Colin's blog posting says it better than I can - and yes, he is right, I "deserve a spanking" and should know better.
We at Terracotta believe strongly that the Spring framework vastly simplifies the task of creating enterprise applications by, among other things, adhering to some basic principles such as application code should not have any unnecessary dependencies on the underlying infrastructure, and that many infrastructure related tasks can and should be taken care of transparently at runtime. The point I was trying to make (somewhat awkwardly) in my post was that scalability (ie. sharing of state and behavior between nodes in a cluster) should follow those same principles. This is not the full definition of scalability, of course - a completely stateless application can scale very nicely without the need to share in-memory state or behavior between nodes.

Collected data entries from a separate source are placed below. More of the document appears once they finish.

(* ===== verification/Deploy.v ===== *)
(** * Installing, replacing and removing one package (database.c, package.c)

    The database as the commit sees it: the catalog of packages with the installed ones, what is kept
    beside each of these (its directories, scripts and triggers), and the rest of the machine: the table
    of files, the file system, processes and the network.  The rest is the class [Machine]; none of its
    operations reaches the list of installed packages. *)

From S2P Require Import Prelude Blob BlobCodec Digest Hash Dep Package PackageRules Path Solver Catalog Dirs Installed Owner InstallFile.

Inductive apk_script :=
| APK_SCRIPT_PRE_INSTALL | APK_SCRIPT_POST_INSTALL | APK_SCRIPT_PRE_DEINSTALL | APK_SCRIPT_POST_DEINSTALL
| APK_SCRIPT_PRE_UPGRADE | APK_SCRIPT_POST_UPGRADE | APK_SCRIPT_TRIGGER.

#[global] Instance apk_script_eq_dec : EqDecision apk_script.
Proof. solve_decision. Defined.

(** The fields of [struct apk_installed_package] that are not in [apk_installed_package]. *)
Record ipkg_more := mk_more {
  im_diris : list nat;
  im_script : apk_script -> option bytes;
  im_triggers : list bytes;
  im_pending_triggers : list (option bytes);   (* the arguments of the script; NULL is [None] *)
  im_run_all_triggers : bool;
}.

(** [calloc] and empty arrays. *)
Definition more0 : ipkg_more := mk_more [] (fun _ => None) [] [] false.
Definition config_files (dirs : list (bytes * option (list bytes))) : list (bytes * bytes) :=
  foldl (fun files d => match d.2 with
    | None => files
    | Some names =>
        qsort (fun a b : bytes * bytes => strcmp a.2 b.2)
          (each (apk_dir_config_file_amend d.1 (length files)) (List.filter (fun n => negb (apk_filename_is_hidden n)) names) files)
    end) [] dirs.

Definition run_commit_hook (pre : bool) (path file : bytes) db : Z * apk_database F :=
  if bool_decide (head file = Some (chr ".")) then (0, db)
  else if ac_no_scripts ac || ac_simulate ac then (0, db)
  else if (PATH_MAX <=? length path + 1 + length file)%nat then (0, db)
  else if ac_no_commit_hooks ac then (0, db)
  else
    let '(r, rest) := mc_run_hook (if pre then lit "pre-commit" else lit "post-commit") (path ++ lit "/" ++ file) (ad_rest db) in
    (if (r <? 0) && pre then -2 else 0, set_ad_rest rest db).

Fixpoint run_hook_files (pre : bool) (files : list (bytes * bytes)) db : Z * apk_database F :=
  match files with
  | [] => (0, db)
  | (path, file) :: files =>
      let '(r, db) := run_commit_hook pre path file db in
      if r =? 0 then run_hook_files pre files db else (r, db)
  end.

Definition run_commit_hooks (pre : bool) db : Z * apk_database F := run_hook_files pre (config_files (mc_hook_dirs (ad_rest db))) db.

(** ** Downloading before the commit *)

Definition APKE_FILE_UNCHANGED : Z := 1024.

(** The directory that the name of a file is relative to. *)
Definition AT_FDCWD : Z := -100.
Definition NAME_MAX : nat := 255.

Definition apk_repo_fd (repo : repo_choice) (f : F) : Z * Z :=
  match repo with
  | Cache_repository => if mc_cache_fd f <? 0 then (mc_cache_fd f, 0) else (0, mc_cache_fd f)
  | _ => (0, AT_FDCWD)
  end.

(** The result, the directory and the text.  The pattern is expanded in finitely many steps
    ([subst_terminates_and_truncates]). *)
Definition apk_repo_package_url (repo : repo_choice) (p : apk_package) (len : nat) (f : F) : outcome (Z * Z * bytes) :=
  let '(r, fd) := apk_repo_fd repo f in
  if r <? 0 then Ok (r, fd, [])
  else
    match repo with
    | Filename_repository =>
        match mc_filename (pkg_filename_ndx p - 1) f with
        | None => Fault
        | Some name => Ok (if (len <=? length name)%nat then (- ENAMETOOLONG, fd, []) else (0, fd, name))
        end
    | _ =>
        let source := mc_repository repo f in
        match (if rp_absolute_pkgname source then Some [] else apk_blob_fmt len (fmt_blob (rp_url_base source) ++ lit "/")) with
        | None => Ok (- APKE_BUFFER_SIZE, fd, [])
        | Some url =>
            match apk_blob_subst (mc_buffer + Z.of_nat (length url)) (apk_pkg_subst p) (len - length url) (rp_pkgname_spec source) with
            | None => Fault
            | Some text =>
                let! (r, text) := text in
                Ok (if r <? 0 then (r, fd, []) else (0, fd, url ++ cstr_prefix text))
            end
        end
    end.

(** [apk_cache_download] of a package. *)
Definition apk_cache_download (repo : repo_choice) (p : apk_package) db : outcome (Z * apk_database F) :=
  let! (r, cache_fd, cache_filename) := apk_repo_package_url Cache_repository p NAME_MAX (ad_rest db) in
  if r <? 0 then Ok (r, db)
  else
    let! (r, download_fd, download_url) := apk_repo_package_url repo p PATH_MAX (ad_rest db) in
    if r <? 0 then Ok (r, db)
    else if ac_simulate ac then Ok (0, db)
    else
      let '(r, rest) := mc_cache_create cache_fd cache_filename (ad_rest db) in
      let db := set_ad_rest rest db in
      if r <? 0 then Ok (r, db)
      else
        let '(r, rest) := mc_fetch p download_fd download_url (ad_rest db) in
        let db := set_ad_rest rest db in
        if r =? - APKE_FILE_UNCHANGED then Ok (r, db)
        else Ok (r, set_ad_rest (mc_set_cached (pkg_addr p) (ad_rest db)) db).

(** The package of a change that has to be fetched, and from where. *)
Definition precache_pkg (changes_only : bool) (c : apk_change) db : option (repo_choice * apk_package) :=
  p ← ch_new_pkg c;
  if changes_only && same_pkg (Some p) (ch_old_pkg c) then None
  else
    let p := pkg_now p db in
    let cached := mc_cached (pkg_addr p) (ad_rest db) in
    if cached || testmask (pkg_repos p) (rs_local_repos rs) || (pkg_installed_size p =? 0) then None
    else repo ← apk_db_select_repo rs cached p; Some (repo, p).

Definition precache_change (changes_only : bool) (c : apk_change) (s : Z * Z * apk_database F) : outcome (Z * Z * apk_database F) :=
  let '(errors, done, db) := s in
  match precache_pkg changes_only c db with
  | None => Ok s
  | Some (repo, p) =>
      let! (r, db) := apk_cache_download repo p db in
      Ok (if negb (r =? 0) && negb (r =? - APKE_FILE_UNCHANGED) then s32 (errors + 1) else errors, u32 (done + 1), db)
  end.

Definition apk_solver_precache_changeset (changes : list apk_change) (changes_only : bool) db : outcome (Z * apk_database F) :=
  let total := length (List.filter (fun c => bool_decide (is_Some (precache_pkg changes_only c db))) changes) in
  if u32 (Z.of_nat total) =? 0 then Ok (0, db)
  else
    let! (errors, done, db) := oeach (precache_change changes_only) changes (0, 0, db) in
    Ok (if negb (errors =? 0) then s32 (- errors) else s32 done, db).

(** ** The commit *)

(** What the first pass adds up. *)
Record commit_totals := mk_totals {
  ct_stats : apk_stats;
  ct_download_size : Z;   (* uint64_t *)
  ct_size_diff : Z;       (* int64_t *)
  ct_pkg_diff : Z;        (* int *)
}.

(** The installed package that is replaced or removed is marked; an old package that is not installed is
    a NULL dereference. *)
Definition total_change (c : apk_change) (s : commit_totals * apk_database F) : outcome (commit_totals * apk_database F) :=
  let '(t, db) := s in
  let! stats := count_change c (ct_stats t) in
  let t :=
    match ch_new_pkg c with
    | None => mk_totals stats (ct_download_size t) (ct_size_diff t) (ct_pkg_diff t)
    | Some n =>
        mk_totals stats
          (if negb (same_pkg (Some n) (ch_old_pkg c)) && negb (testmask (pkg_repos n) (rs_local_repos rs))
           then u64 (ct_download_size t + pkg_size n) else ct_download_size t)
          (i64 (ct_size_diff t + pkg_installed_size n)) (s32 (ct_pkg_diff t + 1))
    end in
  match ch_old_pkg c with
  | None => Ok (t, db)
  | Some o =>
      let! db :=
        if same_pkg (Some o) (ch_new_pkg c) then Ok db
        else match ipkg_of (pkg_addr o) db with
             | None => Fault
             | Some _ => Ok (upd_ipkg (pkg_addr o) ip_removing db)
             end in
      Ok (mk_totals (ct_stats t) (ct_download_size t) (i64 (ct_size_diff t - pkg_installed_size o)) (s32 (ct_pkg_diff t - 1)), db)
  end.

(** The question; false when the answer is no. *)
Definition confirm (changes : list apk_change) db : bool * apk_database F :=
  if negb ((1 <? ac_verbosity ac) || ac_interactive ac) then (true, db)
  else
    let sorted := qsort sort_change changes in
    let n cmp := s32 (Z.of_nat (length (dump_packages sorted cmp))) in
    let r := s32 (n cmp_remove + n cmp_downgrade) in
    let r := if negb (r =? 0) || ac_interactive ac || (2 <? ac_verbosity ac)
             then s32 (s32 (s32 (r + n cmp_new) + n cmp_upgrade) + n cmp_reinstall) else r in
    if (0 <? r) && ac_interactive ac && negb (ac_simulate ac) then
      let '(ch, rest) := mc_getc (ad_rest db) in
      (bool_decide (ch ∈ [chr "y"; chr "Y"; 10; -1]), set_ad_rest rest db)
    else (true, db).

(** One change: what it adds to the errors, its line, and the statistics of what is done. *)
Definition commit_change (total : apk_stats) (c : apk_change) (s : Z * list change_msg * apk_stats * apk_database F)
    : outcome (Z * list change_msg * apk_stats * apk_database F) :=
  let '(errors, msgs, done, db) := s in
  let! r :=
    match ch_old_pkg c with
    | None => Ok 0
    | Some o => match ipkg_of (pkg_addr o) db with
                | None => Fault
                | Some ip => Ok (if ip_broken_files ip || ip_broken_script ip then 1 else 0)
                end
    end in
  let! msg := print_change c done total db in
  let! (r, db) :=
    match msg with
    | None => Ok (r, db)
    | Some _ =>
        let wanted := negb (same_pkg (ch_old_pkg c) (ch_new_pkg c)) ||
          (ch_reinstall c && match ch_new_pkg c with Some n => pkg_available n db | None => false end) in
        let! (r, db) :=
          if wanted && negb (ac_simulate ac) then
            let! (e, db) := apk_db_install_pkg ac (ch_old_pkg c) (ch_new_pkg c) db in
            Ok (if e =? 0 then 0 else 1, db)
          else Ok (r, db) in
        Ok (r, match ch_new_pkg c with Some n => upd_ipkg (pkg_addr n) (ip_set_tag (ch_new_repository_tag c)) db | None => db end)
    end in
  let! done := count_change c done in
  Ok (s32 (errors + r), msgs ++ option_list msg, done, db).

Definition apk_db_write_config db : Z * apk_database F :=
  if ac_simulate ac || negb (ac_root ac) then (0, db)
  else if negb (ac_openf_create ac) && negb (ac_locked ac) then (-1, db)
  else let '(r, rest) := mc_write_files (ad_cat db) (ad_world db) (ad_rest db) in (r, set_ad_rest rest db).

Definition sync_if_needed db : apk_database F :=
  if ac_simulate ac then db else if negb (ac_sync_wanted ac) then db else set_ad_rest (mc_sync (ad_rest db)) db.

(** The last line: errors, bytes and packages. *)
Definition commit_summary (errors size_diff pkg_diff : Z) db : Z * Z * Z :=
  let bytes := db_stat_bytes (ad_cat db) in
  let packages := db_stat_packages (ad_cat db) in
  if ac_simulate ac then (errors, u64 (bytes + size_diff), s32 (packages + pkg_diff)) else (errors, bytes, packages).

(** [all_done]. *)
Definition commit_finish (world : list apk_dependency) (errors size_diff pkg_diff : Z) (msgs : list change_msg) db
    : Z * list change_msg * option (Z * Z * Z) * apk_database F :=
  let db := set_ad_world world db in
  let '(r, db) := apk_db_write_config db in
  let errors := if negb (r =? 0) then s32 (errors + 1) else errors in
  let '(_, db) := run_commit_hooks false db in
  if ac_performing_preupgrade ac then (errors, msgs, None, db)
  else
    let db := sync_if_needed db in
    (errors, msgs, Some (commit_summary errors size_diff pkg_diff db), db).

But, in the cases where state and/or behavior needs to be shared or coordinated between nodes, a Spring application can scale very nicely in conjunction with any number of other products, such as WebLogic Server, Tangosol's Coherence, or our product, Terracotta. In my post, I was drawing a contrast between scalability and simplicity, and in this context, the combination of Spring and Terracotta makes the most sense to us - it achieves the desired scalability (sharing of state/context/behavior) without making the application more complex by requiring dependencies on the underlying infrastructure. Terracotta, like Spring, is transparent and API-free - thus the very natural partnership between Spring and Terracotta.
I hope this clarifies our position somewhat - comments welcome!